The new youth-specific housing service brings Glasgow City Council together with the Rock Trust.
Scottish youth homelessness charity Rock Trust has partnered with Glasgow City Council to expand its successful Housing First for Youth (HF4Y) service into the city for the first time.
The team began working with young people in Glasgow in summer 2023, and the programme will be officially launched this month with an online webinar.
Participants can join for free to find out how the programme will help care-experienced young people to access permanent accommodation and high-quality support.
The new service will see 35 young people supported to access accommodation on a permanent and unconditional basis.
In addition to secure accommodation, the Rock Trust team are providing non-time limited, high intensity, holistic support to each young person, focussing on their individual strengths and needs.
Alistair MacDermid, Rock Trust head of services, said: “We are delighted to be bringing our youth specific homelessness services to Glasgow, with the launch of Housing First for Youth.
“There are many challenging social and environmental factors that are disproportionately impacting young people across Scotland right now.
“It's significant that Glasgow City Council and local partners are embracing change and preventative ways of tackling homelessness. Together we can create a brighter future for young people in Glasgow.”
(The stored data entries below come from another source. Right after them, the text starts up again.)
(** What the entry points have written when their write succeeds. *)
Lemma ldm_greeter_start_session_written (greeter : LdmGreeter) (session : option string) :
  12 + strlen (default EmptyString session) < MAX_MESSAGE_LENGTH ->
  ldm_greeter_start_session greeter session
  = mkGreeter (priv greeter) (heap greeter)
      (to_server greeter
       ++ [frame GREETER_MESSAGE_START_SESSION (wire_string (default EmptyString session))])
      (timeouts greeter) (emitted greeter).
Proof.
  intros Hfit. unfold ldm_greeter_start_session.
  replace (match session with Some s => s | None => EmptyString end)
    with (default EmptyString session) by (destruct session; reflexivity).
  pose proof (write_header_string GREETER_MESSAGE_START_SESSION (default EmptyString session)
                Hfit) as Hw.
  repeat match goal with
         | |- context [let '(_, _) := ?x in _] => destruct x
         end.
  unfold write_message. rewrite Hw. reflexivity.
Qed.

Lemma ldm_greeter_cancel_authentication_written (greeter : LdmGreeter) :
  ldm_greeter_cancel_authentication greeter
  = mkGreeter (set_cancelling_authentication true (priv greeter)) (heap greeter)
      (to_server greeter ++ [frame GREETER_MESSAGE_CANCEL_AUTHENTICATION []])
      (timeouts greeter) (emitted greeter).
Proof.
  unfold ldm_greeter_cancel_authentication.
  replace (write_header message_buffer MAX_MESSAGE_LENGTH GREETER_MESSAGE_CANCEL_AUTHENTICATION 0 0)
    with (frame GREETER_MESSAGE_CANCEL_AUTHENTICATION []
          ++ replicate (Z.to_nat MAX_MESSAGE_LENGTH - 8) x00, 8)
    by (vm_compute; reflexivity).
  unfold write_message. cbn [with_priv priv heap to_server timeouts emitted].
  do 2 f_equal.
Qed.

Lemma ldm_greeter_login_as_guest_written (greeter : LdmGreeter) :
  let greeter' := ldm_greeter_login_as_guest greeter in
  to_server greeter'
  = to_server greeter
    ++ [frame GREETER_MESSAGE_LOGIN_AS_GUEST
              (be32 (authenticate_sequence_number (priv greeter')))]
  /\ authenticate_sequence_number (priv greeter')
     = u32 (authenticate_sequence_number (priv greeter) + 1).
Proof.
  cbv zeta. rewrite ldm_greeter_login_as_guest_priv.
  cbn [authenticate_sequence_number set_authentication_user set_is_authenticated
       set_in_authentication set_authenticate_sequence_number].
  split; [|reflexivity].
  unfold ldm_greeter_login_as_guest.
  cbn [with_priv priv authenticate_sequence_number set_authenticate_sequence_number
       set_in_authentication set_is_authenticated set_authentication_user
       set_cancelling_authentication].
  set (N := u32 (authenticate_sequence_number (priv greeter) + 1)).
  pose proof message_buffer_length as Hm.
  unfold MAX_MESSAGE_LENGTH in *. unfold write_header, int_length.
  pose proof (write_int_written message_buffer 1024 GREETER_MESSAGE_LOGIN_AS_GUEST 0) as H1.
  destruct (write_int message_buffer 1024 GREETER_MESSAGE_LOGIN_AS_GUEST 0) as [m1 o1].
  cbn [fst snd] in H1. destruct H1 as (-> & Hl1 & Ht1); [lia..|].
  pose proof (write_int_written m1 1024 4 (0 + 4)) as H2.
  destruct (write_int m1 1024 4 (0 + 4)) as [m2 o2].
  cbn [fst snd] in H2. destruct H2 as (-> & Hl2 & Ht2); [lia..|].
  pose proof (write_int_written m2 1024 N (0 + 4 + 4)) as H3.
  destruct (write_int m2 1024 N (0 + 4 + 4)) as [m3 o3].
  cbn [fst snd] in H3. destruct H3 as (-> & Hl3 & Ht3); [lia..|].
  unfold write_message. cbn [to_server]. rewrite Ht3, Ht2, Ht1. cbn [Z.to_nat take app].
  unfold frame. rewrite <- !app_assoc. reflexivity.
Qed.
The Rock Trust were the first in the UK to take the Housing First model and tailor it for young people after successful evidence of HF4Y was built up in Europe and Canada.
The model works on the belief that housing is a basic human right - differing from traditional routes to permanent housing as individuals are not passed through stages of temporary accommodation before being placed in their own home.
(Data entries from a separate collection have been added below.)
(** X18.  migrate.go is idempotent after a run that left no undesired
    entry behind.  On a changelog with distinct ids, after a run that
    returned nil and after which every recorded id is desired, a second
    run with the same slice on a database that answers sends the CREATE
    TABLE and the SELECT only, returns nil and changes nothing. *)
Theorem Legacy_second_run_is_quiet_when_reverted {Schema : Type}
    (exec : string -> Schema -> option Schema) (link : nat -> bool)
    (order order' : map_order) (c : Conn Schema)
    (migrations : list Migration) :
  valid_order order -> valid_order order' ->
  NoDup (Id <$> changelog (committed c)) ->
  let d := Legacy.convertMigrationToMap migrations in
  let r1 := Legacy.ExecuteMigration exec link order c migrations in
  let r2 := Legacy.ExecuteMigration exec link order' r1.1 migrations in
  r1.2 = Legacy.Done ->
  Forall (kept d) (changelog (committed r1.1)) ->
  ready link r1.1 ->
  r2 = (prelude r1.1, Legacy.Done).
Proof. apply Legacy_idempotent_when_reverted. Qed.

Lemma Legacy_second_run_is_quiet_when_reverted_witness :
  let r1 := Legacy.ExecuteMigration Demo.exec Demo.online Demo.range
              Demo.both_applied [Demo.ST] in
  let r2 := Legacy.ExecuteMigration Demo.exec Demo.online Demo.range
              r1.1 [Demo.ST] in
  r2 = (prelude r1.1, Legacy.Done).
Proof.
  apply (Legacy_second_run_is_quiet_when_reverted Demo.exec Demo.online
           Demo.range Demo.range Demo.both_applied [Demo.ST]
           Demo_range_valid Demo_range_valid).
  - apply (bool_decide_unpack _). vm_compute. exact I.
  - vm_compute. reflexivity.
  - vm_compute. repeat constructor. exists Demo.ST. vm_compute. reflexivity.
  - split; reflexivity.
Defined.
The charity now has established HF4Y services in West Lothian and Fife in partnership with Almond Housing Association, West Lothian Council and Fife Council, and an external evaluation of the first two years of the West Lothian service was published in 2020.
Rock Trust’s Housing First for Youth services have supported both care-experienced and homeless young people who often face a multitude of challenges including poor mental health, involvement with the criminal justice system and a lack of natural support networks.
A young person currently being supported said about the service: “It is a different process to what I have experienced before – we’re able to take our time and they break things down into manageable chunks. Having one dedicated worker has been really good as I've gotten to know them well.
“Also having the choice about how I'm supported is good - if I want to just sit and talk as much as I need, we can do that.”
In Glasgow the service will be supporting care-experienced young people with high levels of support needs.
Scottish Government statistics published last month show a 4% increase in youth homelessness in Scotland, with 10% of young people affected having come from a looked after background. Glasgow itself has gone against the trend and seen a 14% decrease in applications and assessments, but there were still over 800 young people requiring support following a homeless assessment.
Rock Trust’s Glasgow team have already started supporting 22 young people and are actively engaging with housing providers to source the accommodation required to make the project a success.
Liz Simpson, Glasgow HSCP head of children’s services, North-West, said: “We are excited about the success that Housing First for Youth has had in other local authorities in Scotland and are delighted to be working with Rock Trust to deliver this model in Glasgow. We believe this is a great opportunity for some of our most vulnerable young people to become happy and settled in their own home. The focus on relationship-based practise and the ‘whatever it takes approach’ are key parts of the model that I believe will enable young people to achieve this.”